Solet, stretta di mano virtuale con l'Inter. Ora la quadra tra i club
Oumar Solet non vede l'ora di iniziare la sua nuova avventura calciatica in Italia, all'Inter, a Milano, una città che, parole sue, gli piace. In una squadra reduce dal Double che gioca con continuità la Champions League. Una competizione che lui stesso vorrebbe tornare a vivere di persona, esperienza che gli manca dal 24 ottobre 2023, quando affrontò l'Inter con la maglia del Salisburgo al Meazza. Lo stadio che potrebbe chiamare 'casa' nella prossima stagione.

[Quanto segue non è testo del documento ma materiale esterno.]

(* ===== verification/Models.v ===== *)
(** * The Mongoose models of the backend

    [src/smartlink-backend/models/Order.js], [User.js] and [Product.js]
    declare three schemas.  A schema turns the plain JavaScript object handed
    to [Model.create] / [new Model(...)] into a stored document: it keeps only
    the declared paths (strict mode), casts each value to the declared type,
    checks the [enum] lists, fills the [default]s and the [timestamps], and
    reports every failing path at once in a [ValidationError].

    [Mongo] holds the JavaScript values, the per-type casts and the
    error-collecting writer that composes them; [Order], [User] and
    [Product] each hold the record of a stored document, the enum types of
    the schema with their string forms, and [cast], the schema itself read
    as a function from the input object to a document or the list of its
    errors.  [{ timestamps: true }] adds [createdAt], [updatedAt] and the
    version key [__v] to every schema; the [Date] cast they use is the
    JavaScript [Date] parser, the class [DateCast].  The theorems show the
    enum parsers to be inverse to the printers, the status default (for an
    [undefined] status only), the timestamps of a new order, the strict
    filtering of unknown keys, and which statuses the Order schema
    rejects. *)

From Stdlib Require Import QArith_base.
From S2P Require Import Prelude.

Local Set Warnings "-register-all".

Module Mongo.

(** ** JavaScript values *)

(** A value as JavaScript code hands it to Mongoose.  Numbers are the
    finite decimal literals of the sources, as rationals; [JObjectId] is a
    BSON ObjectId (the [_id] of a stored document) by its hex string. *)
Inductive js_value : Type :=
| JUndefined
| JNull
| JBool (b : bool)
| JNumber (q : Q)
| JString (s : string)
| JObjectId (hex : string)
| JArray (xs : list js_value)
| JObject (fields : list (string * js_value)).

(** An object literal, fields in source order.  A spread [{...o, k: v}]
    is [o ++ [(k, v)]]. *)
Abbreviation js_object := (list (string * js_value)).

(** [o[k]]: the last binding of [k] wins, as in an object literal with a
    repeated key or a spread followed by an override. *)
Fixpoint js_lookup (o : js_object) (k : string) : option js_value :=
  match o with
  | [] => None
  | (k', v) :: o' =>
      match js_lookup o' k with
      | Some w => Some w
      | None => if decide (k = k') then Some v else None
      end
  end.

Definition js_get (o : js_object) (k : string) : js_value :=
  default JUndefined (js_lookup o k).

(** ** Validation errors *)

Inductive schema_error : Type :=
| CastError (path : string)
| EnumError (path : string) (value : string)
| DuplicateKey (path : string) (value : string).

#[global] Instance schema_error_eq_dec : EqDecision schema_error.
Proof. solve_decision. Defined.

(** ** The casting writer

    A cast produces a value and the errors met on the way; errors of
    successive paths accumulate in schema order, and the document is
    created only when there is none. *)
Definition cast (A : Type) := (list schema_error * A)%type.

Definition cret {A} (a : A) : cast A := ([], a).

Definition cbind {A B} (c : cast A) (k : A -> cast B) : cast B :=
  let '(e1, a) := c in
  let '(e2, b) := k a in
  (e1 ++ e2, b).

Definition finish {A} (c : cast A) : result (list schema_error) A :=
  match c.1 with
  | [] => Ok c.2
  | errs => Err errs
  end.

Notation "x <~ c ;;; k" := (cbind c (fun x => k))
  (at level 100, c at next level, right associativity) : smartlink_scope.
Local Open Scope smartlink_scope.

(** ** Casts per schema type

    [undefined] and [null] leave an optional path unset.  A value of
    another JavaScript type than the path's is a [CastError]; Mongoose
    would also coerce numbers and booleans to strings and numeric strings
    to numbers, which no caller in the repository relies on. *)

Definition cast_string (path : string) (v : js_value) : cast (option string) :=
  match v with
  | JUndefined | JNull => cret None
  | JString s => cret (Some s)
  | _ => ([CastError path], None)
  end.

Definition cast_number (path : string) (v : js_value) : cast (option Q) :=
  match v with
  | JUndefined | JNull => cret None
  | JNumber q => cret (Some q)
  | _ => ([CastError path], None)
  end.

Definition cast_bool (path : string) (v : js_value) : cast (option bool) :=
  match v with
  | JUndefined | JNull => cret None
  | JBool b => cret (Some b)
  | _ => ([CastError path], None)
  end.

Definition is_hex_digit (c : ascii) : bool :=
  let n := nat_of_ascii c in
  ((48 <=? n) && (n <=? 57)) || ((97 <=? n) && (n <=? 102)) || ((65 <=? n) && (n <=? 70)).

Fixpoint all_hex (s : string) : bool :=
  match s with
  | EmptyString => true
  | String c s' => is_hex_digit c && all_hex s'
  end.

(** An ObjectId path takes an ObjectId, or a string of 24 hex digits. *)
Definition cast_object_id (path : string) (v : js_value) : cast (option string) :=
  match v with
  | JUndefined | JNull => cret None
  | JObjectId h => cret (Some h)
  | JString s =>
      if (String.length s =? 24) && all_hex s then cret (Some s)
      else ([CastError path], None)
  | _ => ([CastError path], None)
  end.

(** [[String]]: an array path defaults to the empty array. *)
Definition cast_string_array (path : string) (v : js_value) : cast (list string) :=
  match v with
  | JUndefined | JNull => cret []
  | JArray xs =>
      let strs := omap (fun x => match x with JString s => Some s | _ => None end) xs in
      if decide (length strs = length xs) then cret strs else ([CastError path], [])
  | _ => ([CastError path], [])
  end.

(** A string path with an [enum]: the cast string must be one of the
    values, given here by the parser of the enum type; an unset value
    passes the validator. *)
Definition cast_enum {A} (path : string) (parse : string -> option A) (v : js_value)
    : cast (option A) :=
  s <~ cast_string path v ;;;
  match s with
  | None => cret None
  | Some s' =>
      match parse s' with
      | Some a => cret (Some a)
      | None => ([EnumError path s'], None)
      end
  end.

(** [Date] paths, the timestamps: Mongoose casts a value with the
    JavaScript [Date] constructor, a library parser given here as a
    class; [date_of v] is the time in milliseconds since the epoch, or
    [None] for an Invalid Date. *)
Class DateCast : Type := date_of : js_value -> option nat.

Definition cast_date `{DateCast} (path : string) (v : js_value) : cast (option nat) :=
  match v with
  | JUndefined | JNull => cret None
  | _ => match date_of v with Some t => cret (Some t) | None => ([CastError path], None) end
  end.

(** [{ timestamps: true }] on a new document: a [createdAt] the input
    sets is kept, otherwise it is [now]; [updatedAt] is set to the value
    of [createdAt], whatever the input gave.  The version key [__v] is a
    declared Number path, [0] on a new document that does not set it. *)
Definition timestamps `{DateCast} (now : nat) (doc : js_object) : cast (nat * nat * Q) :=
  c <~ cast_date "createdAt" (js_get doc "createdAt") ;;;
  u <~ cast_date "updatedAt" (js_get doc "updatedAt") ;;;
  v <~ cast_number "__v" (js_get doc "__v") ;;;
  cret (default now c, default now c, default 0%Q v).

End Mongo.

(** ** Order ([models/Order.js]) *)

Module Order.
Import Mongo.
Local Open Scope smartlink_scope.

(** [status: { enum: ["pending", "assigned", "picked", "delivered",
    "cancelled"], default: "pending" }] *)
Inductive order_status : Type := pending | assigned | picked | delivered | cancelled.

(** [deliveryMode: { enum: ["local", "interstate"] }] *)
Inductive delivery_mode : Type := local | interstate.

#[global] Instance status_eq_dec : EqDecision order_status.
Proof. solve_decision. Defined.
#[global] Instance delivery_mode_eq_dec : EqDecision delivery_mode.
Proof. solve_decision. Defined.

Definition status_values : list string :=
  ["pending"; "assigned"; "picked"; "delivered"; "cancelled"].

Definition string_of_status (s : order_status) : string :=
  match s with
  | pending => "pending" | assigned => "assigned" | picked => "picked"
  | delivered => "delivered" | cancelled => "cancelled"
  end.

Definition status_of_string (s : string) : option order_status :=
  if decide (s = "pending") then Some pending
  else if decide (s = "assigned") then Some assigned
  else if decide (s = "picked") then Some picked
  else if decide (s = "delivered") then Some delivered
  else if decide (s = "cancelled") then Some cancelled
  else None.

Definition string_of_delivery_mode (m : delivery_mode) : string :=
  match m with local => "local" | interstate => "interstate" end.

Definition delivery_mode_of_string (s : string) : option delivery_mode :=
  if decide (s = "local") then Some local
  else if decide (s = "interstate") then Some interstate
  else None.

(** A stored order.  The references are ObjectIds by their hex strings;
    an unset path is [None].  [_id] is generated by Mongoose, [createdAt]
    and [updatedAt] by [{ timestamps: true }], [__v] is the version key.
    The type [S] of the status is a parameter: [Model.create] can store
    a [null] status ([order_doc]), the lifecycle handles orders whose
    status is set ([order]). *)
Record order_of (S : Type) : Type := mk_order {
  _id : string;
  buyerId : option string;
  sellerId : option string;
  riderId : option string;
  productId : option string;
  total : option Q;
  status : S;
  deliveryMode : option delivery_mode;
  createdAt : nat;
  updatedAt : nat;
  __v : Q
}.

Arguments mk_order {S}.
Arguments _id {S}. Arguments buyerId {S}. Arguments sellerId {S}. Arguments riderId {S}.
Arguments productId {S}. Arguments total {S}. Arguments status {S}. Arguments deliveryMode {S}.
Arguments createdAt {S}. Arguments updatedAt {S}. Arguments __v {S}.

Abbreviation order := (order_of order_status).
Abbreviation order_doc := (order_of (option order_status)).

(** [status] with its [default: "pending"]: only an [undefined] status
    takes the default; [null] is kept, and passes the enum validator. *)
Definition cast_status (v : js_value) : cast (option order_status) :=
  match v with
  | JUndefined => cret (Some pending)
  | _ => cast_enum "status" status_of_string v
  end.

Non male per un giocatore che nel 2017, evidenzia la Gazzetta dello Sport, era ancora in terza divisione francese, nello Stade Lavallois (piccolo club di Laval, città di nemmeno 50 mila abitanti nella Loira), dove iniziò a muoversi da difensore. Poi la squadra B del Lione, i quattro anni a Salisburgo e un anno e mezzo di Udinese con cui ha inanellato 57 presenze, 4 reti e 3 assist. Ma soprattutto si è dimostrato un difensore estremamente propositivo.
LA SITUAZIONE ATTUALE
L'Udinese valuta Solet 25 milioni nonostante un contratto in scadenza tra un anno. Contratto che andrebbe rinnovato per un altro anno per permettere all'Inter di prenderlo in prestito oneroso con obbligo di riscatto a condizioni facili da raggiungere. In pratica, sarebbe un trasferimento a titolo definitivo posticipato e i nerazzurri metterebbero a bilancio solo il costo del prestito. Questa la base d'intesa che soddisferebbe tutti, anche se manca l'accordo finale tra i club. Con il giocatore, invece, la stretta di mano virtuale c'è già stata.